### Problem statement
What lines below contain the string "Sched"? List them all.

___

(* ===== verification/Machine.v ===== *)
(** * The machine under the kernel's services

    What pipes, the allocator, the disk driver, the buffer cache, the log and
    the file system share of the rest of the kernel: the spin locks they take,
    the CPU they run on, and the process table behind [wakeup].  A component
    embeds a [mach] in its own state and reaches it through [HasMach]. *)

From stdpp Require Import base numbers list strings.
From S2P Require Import Prelude Spinlock.

Open Scope Z_scope.

(** The addresses the code passes to [sleep] and [wakeup]. *)
Inductive wchan :=
  | ChBuf (i : nat)
  | ChLog
  | ChInode (i : nat)
  | ChPipeRead (p : Z)
  | ChPipeWrite (p : Z)
  | ChInput.

(** The process side of the calls: [wakeup] and [proc->killed].  [Proc] gives
    [wakeup] its meaning on the process table. *)
Class Sched (W : Type) := {
  wake : wchan -> W -> W;
  killed : W -> bool;
}.

Section mach.
Context {W : Type}.

Record mach := mkmach {
  m_locks : list spinlock;
  m_cpu : cpu;
  m_world : W;
}.

(** Lock [l] taken by the CPU. *)
Definition taken (l : nat) (m : mach) : mach :=
  mkmach (<[l := mkspinlock 1 (Some (cpu_id (m_cpu m)))]> (m_locks m)) (pushcli (m_cpu m)) (m_world m).

(** No lock is held and interrupts nest properly. *)
Record quiet (m : mach) : Prop := {
  qt_locks : Forall (eq initlock) (m_locks m);
  qt_ncli : 0 <= ncli (m_cpu m);
  qt_if : 0 < ncli (m_cpu m) -> fl_if (m_cpu m) = false;
}.

(** [m] is the machine with only lock [l] taken, for [Some l]. *)
Definition holds (h : option nat) (m : mach) : Prop :=
  match h with
  | None => quiet m
  | Some l => exists m0, quiet m0 /\ (l < length (m_locks m0))%nat /\
      m = mkmach (m_locks (taken l m0)) (m_cpu (taken l m0)) (m_world m)
  end.
End mach.
Arguments mach W : clear implicits.

Class HasMach (S W : Type) := {
  get_mach : S -> mach W;
  put_mach : mach W -> S -> S;
}.

Class HasMachLaws (S W : Type) {H : HasMach S W} : Prop := {
  get_put : forall m s, get_mach (put_mach m s) = m;
  put_get : forall s, put_mach (get_mach s) s = s;
  put_put : forall m m' s, put_mach m (put_mach m' s) = put_mach m s;
}.

Section ops.
Context {S W : Type} {H : HasMach S W} {SC : Sched W}.

Definition with_mlock (l : nat) (f : spinlock -> cpu -> outcome (spinlock * cpu)) : M S unit := fun s =>
  let m := get_mach s in
  match m_locks m !! l with
  | None => Err Fault
  | Some lk =>
      match f lk (m_cpu m) with
      | Ok (lk, c) => Ok (tt, put_mach (mkmach (<[l := lk]> (m_locks m)) c (m_world m)) s)
      | Err e => Err e
      end
  end.

Definition acquire_m (l : nat) : M S unit := with_mlock l acquire.
Definition release_m (l : nat) : M S unit := with_mlock l release.

Definition wakeup_m (ch : wchan) : M S unit :=
  modify (fun s => let m := get_mach s in
    put_mach (mkmach (m_locks m) (m_cpu m) (wake ch (m_world m))) s).

Definition initlock_m (l : nat) : M S unit :=
  modify (fun s => let m := get_mach s in
    put_mach (mkmach (<[l := initlock]> (m_locks m)) (m_cpu m) (m_world m)) s).

(** [proc->killed]. *)
Definition killed_m : M S bool := gets (fun s => killed (m_world (get_mach s))).
End ops.

(** ** Rules *)

Section rules.
Context {S W : Type} {H : HasMach S W} {HL : HasMachLaws S W} {SC : Sched W} {E : error -> Prop}.

Lemma popcli_taken (m : mach W) :
  quiet m -> exists c, popcli (pushcli (m_cpu m)) = Ok c /\ cpu_id c = cpu_id (m_cpu m) /\
    ncli c = ncli (m_cpu m) /\ fl_if c = fl_if (m_cpu m).
Proof.
  intros [_ H0 H1]. unfold popcli, pushcli. simpl.
  replace (ncli (m_cpu m) + 1 - 1) with (ncli (m_cpu m)) by lia.
  destruct (Z.ltb_spec (ncli (m_cpu m)) 0); [lia|].
  destruct (Z.eqb_spec (ncli (m_cpu m)) 0); simpl; eexists; split_and!; try done; simpl.
  - by destruct (fl_if (m_cpu m)).
  - by rewrite H1 by lia.
Qed.

Lemma wp_acquire_m l (Q : unit -> S -> Prop) s :
  holds None (get_mach s) -> (l < length (m_locks (get_mach s)))%nat ->
  (forall m, holds (Some l) m -> m_world m = m_world (get_mach s) ->
    length (m_locks m) = length (m_locks (get_mach s)) -> Q tt (put_mach m s)) ->
  wp E (acquire_m l) Q s.
Proof.
  intros Hq Hl HQ. pose proof Hq as [Hf _ _].
  destruct (lookup_lt_is_Some_2 _ _ Hl) as [lk Hlk].
  rewrite Forall_lookup in Hf. pose proof (Hf _ _ Hlk) as <-.
  unfold wp, acquire_m, with_mlock. rewrite Hlk. unfold acquire, holding. simpl.
  apply HQ; simpl; [|done|by rewrite length_insert].
  exists (get_mach s). split_and!; [done..|]. done.
Qed.

Lemma holds_taken l (m : mach W) : holds (Some l) m -> exists lk, m_locks m !! l = Some lk /\
  holding lk (m_cpu m) = true.
Proof.
  intros (m0 & _ & Hl & ->). simpl. eexists. split; [by apply list_lookup_insert_eq|].
  unfold holding. simpl. by rewrite bool_decide_true.
Qed.

Lemma wp_release_m l (Q : unit -> S -> Prop) s :
  holds (Some l) (get_mach s) ->
  (forall m, holds None m -> m_world m = m_world (get_mach s) ->
    length (m_locks m) = length (m_locks (get_mach s)) -> Q tt (put_mach m s)) ->
  wp E (release_m l) Q s.
Proof.
  intros Hh HQ. pose proof (holds_taken _ _ Hh) as (lk & Hlk & Hho).
  destruct Hh as (m0 & Hq & Hl & Hm). destruct (popcli_taken m0 Hq) as (c & Hc & Hci & Hn & Hi).
  unfold wp, release_m, with_mlock. rewrite Hlk. unfold release. rewrite Hho. simpl.
  rewrite Hm. simpl. rewrite Hc. simpl. apply HQ; [|done|rewrite Hm; simpl; by rewrite length_insert].
  destruct Hq as [Hf H0 H1]. rewrite list_insert_insert_eq.
  split; simpl; [|by rewrite Hn|rewrite Hn, Hi; exact H1]. by apply Forall_insert.
Qed.

Lemma holds_wake h ch (m : mach W) :
  holds h m -> holds h (mkmach (m_locks m) (m_cpu m) (wake ch (m_world m))).
Proof.
  destruct h as [l|]; simpl.
  - intros (m0 & Hq & Hl & ->). by exists m0.
  - intros [? ? ?]. by split.
Qed.
End rules.

(** A fresh machine: [n] free locks, interrupts on, and the process table [w]. *)
Definition boot_mach {W} (n : nat) (w : W) : mach W :=
  mkmach (replicate n initlock) (mkcpu 0 0 true true) w.

Lemma boot_quiet {W} n (w : W) : quiet (boot_mach n w).
Proof. split; simpl; [by apply Forall_replicate|lia|lia]. Qed.

#[global] Arguments holds : simpl never.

___

### The completed task
Class Sched (W : Type) := {
Context {S W : Type} {H : HasMach S W} {SC : Sched W}.
Context {S W : Type} {H : HasMach S W} {HL : HasMachLaws S W} {SC : Sched W} {E : error -> Prop}.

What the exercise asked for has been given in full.